About this task: Beginning with the line that holds "overview : jsval", please retype each line through the end of the listing below, both ends included, and nothing more.

Material provided:
---------------
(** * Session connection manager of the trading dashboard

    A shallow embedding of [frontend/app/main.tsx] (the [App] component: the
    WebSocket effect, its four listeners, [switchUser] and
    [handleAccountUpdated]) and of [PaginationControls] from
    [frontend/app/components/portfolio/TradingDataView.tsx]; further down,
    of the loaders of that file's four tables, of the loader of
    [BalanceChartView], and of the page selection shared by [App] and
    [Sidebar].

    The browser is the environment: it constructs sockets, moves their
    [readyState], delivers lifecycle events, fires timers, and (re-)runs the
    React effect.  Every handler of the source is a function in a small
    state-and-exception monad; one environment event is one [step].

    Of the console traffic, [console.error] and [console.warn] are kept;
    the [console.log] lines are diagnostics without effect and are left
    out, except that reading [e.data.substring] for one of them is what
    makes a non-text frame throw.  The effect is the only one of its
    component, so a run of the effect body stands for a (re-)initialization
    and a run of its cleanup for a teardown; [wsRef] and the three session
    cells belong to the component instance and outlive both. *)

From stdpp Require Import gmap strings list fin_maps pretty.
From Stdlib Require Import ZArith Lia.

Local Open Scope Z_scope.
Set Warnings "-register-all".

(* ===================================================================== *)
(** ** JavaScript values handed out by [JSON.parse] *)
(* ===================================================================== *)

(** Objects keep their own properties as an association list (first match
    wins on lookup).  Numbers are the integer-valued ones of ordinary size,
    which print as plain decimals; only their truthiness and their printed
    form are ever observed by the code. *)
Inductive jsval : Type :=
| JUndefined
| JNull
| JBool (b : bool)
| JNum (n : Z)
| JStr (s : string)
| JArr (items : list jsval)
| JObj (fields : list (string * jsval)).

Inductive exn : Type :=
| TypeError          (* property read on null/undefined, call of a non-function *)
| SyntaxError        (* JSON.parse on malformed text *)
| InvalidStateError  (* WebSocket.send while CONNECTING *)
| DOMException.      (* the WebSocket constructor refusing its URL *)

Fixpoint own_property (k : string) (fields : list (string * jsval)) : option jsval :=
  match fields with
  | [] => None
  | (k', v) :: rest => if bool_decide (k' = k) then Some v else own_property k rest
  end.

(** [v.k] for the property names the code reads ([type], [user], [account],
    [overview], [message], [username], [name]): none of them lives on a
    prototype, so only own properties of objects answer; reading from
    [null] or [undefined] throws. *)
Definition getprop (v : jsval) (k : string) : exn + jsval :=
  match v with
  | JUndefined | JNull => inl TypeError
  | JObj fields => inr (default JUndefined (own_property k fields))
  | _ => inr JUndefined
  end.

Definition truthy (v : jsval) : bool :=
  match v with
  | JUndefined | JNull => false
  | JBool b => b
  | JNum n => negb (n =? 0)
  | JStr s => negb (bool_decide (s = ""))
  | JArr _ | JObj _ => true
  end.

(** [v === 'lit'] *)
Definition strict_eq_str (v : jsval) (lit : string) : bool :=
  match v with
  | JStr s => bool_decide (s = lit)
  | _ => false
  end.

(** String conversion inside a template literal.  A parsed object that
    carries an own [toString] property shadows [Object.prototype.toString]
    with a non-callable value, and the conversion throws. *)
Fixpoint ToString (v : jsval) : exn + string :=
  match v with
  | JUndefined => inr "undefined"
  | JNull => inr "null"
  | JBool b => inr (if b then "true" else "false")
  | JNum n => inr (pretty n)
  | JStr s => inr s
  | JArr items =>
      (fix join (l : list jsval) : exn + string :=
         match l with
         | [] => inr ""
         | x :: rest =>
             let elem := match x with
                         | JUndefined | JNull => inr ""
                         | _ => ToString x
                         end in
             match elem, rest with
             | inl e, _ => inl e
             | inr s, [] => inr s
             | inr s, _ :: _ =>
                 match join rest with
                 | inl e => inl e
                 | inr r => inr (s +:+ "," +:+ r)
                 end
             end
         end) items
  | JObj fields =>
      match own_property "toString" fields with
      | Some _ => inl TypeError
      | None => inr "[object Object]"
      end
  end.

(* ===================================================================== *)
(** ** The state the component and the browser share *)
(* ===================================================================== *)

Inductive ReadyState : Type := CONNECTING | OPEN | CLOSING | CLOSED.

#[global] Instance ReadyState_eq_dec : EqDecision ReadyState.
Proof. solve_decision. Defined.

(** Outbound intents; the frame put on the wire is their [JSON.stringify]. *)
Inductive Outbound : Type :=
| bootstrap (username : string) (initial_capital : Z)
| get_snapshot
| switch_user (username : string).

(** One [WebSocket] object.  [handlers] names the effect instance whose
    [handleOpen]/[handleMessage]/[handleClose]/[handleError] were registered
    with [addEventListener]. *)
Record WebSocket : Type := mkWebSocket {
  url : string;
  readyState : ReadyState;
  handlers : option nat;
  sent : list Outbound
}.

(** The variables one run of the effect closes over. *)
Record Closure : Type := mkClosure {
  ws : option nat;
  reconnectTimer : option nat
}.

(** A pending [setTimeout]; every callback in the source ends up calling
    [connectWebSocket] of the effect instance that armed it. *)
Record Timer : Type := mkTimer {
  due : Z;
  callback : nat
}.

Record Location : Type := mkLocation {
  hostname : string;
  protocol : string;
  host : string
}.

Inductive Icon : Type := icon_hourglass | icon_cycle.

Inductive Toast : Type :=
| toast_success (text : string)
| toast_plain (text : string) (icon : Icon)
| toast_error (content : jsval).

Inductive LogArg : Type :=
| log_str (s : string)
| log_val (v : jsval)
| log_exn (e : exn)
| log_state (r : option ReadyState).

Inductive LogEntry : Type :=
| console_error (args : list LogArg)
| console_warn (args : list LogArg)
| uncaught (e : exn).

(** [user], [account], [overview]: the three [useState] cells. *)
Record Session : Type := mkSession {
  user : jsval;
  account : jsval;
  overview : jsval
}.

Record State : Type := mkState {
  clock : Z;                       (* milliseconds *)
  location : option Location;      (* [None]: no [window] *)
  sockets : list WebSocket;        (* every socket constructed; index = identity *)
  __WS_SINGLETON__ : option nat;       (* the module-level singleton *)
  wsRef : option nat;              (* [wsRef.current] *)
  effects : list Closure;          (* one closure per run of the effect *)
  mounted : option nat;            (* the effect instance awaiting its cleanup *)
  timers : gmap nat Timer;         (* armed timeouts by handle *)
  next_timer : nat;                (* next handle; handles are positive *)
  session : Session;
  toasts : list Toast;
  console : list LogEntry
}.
---------------
Answer to this problem:
  overview : jsval
}.

Record State : Type := mkState {
  clock : Z;                       (* milliseconds *)
  location : option Location;      (* [None]: no [window] *)
  sockets : list WebSocket;        (* every socket constructed; index = identity *)
  __WS_SINGLETON__ : option nat;       (* the module-level singleton *)
  wsRef : option nat;              (* [wsRef.current] *)
  effects : list Closure;          (* one closure per run of the effect *)
  mounted : option nat;            (* the effect instance awaiting its cleanup *)
  timers : gmap nat Timer;         (* armed timeouts by handle *)
  next_timer : nat;                (* next handle; handles are positive *)
  session : Session;
  toasts : list Toast;
  console : list LogEntry
}.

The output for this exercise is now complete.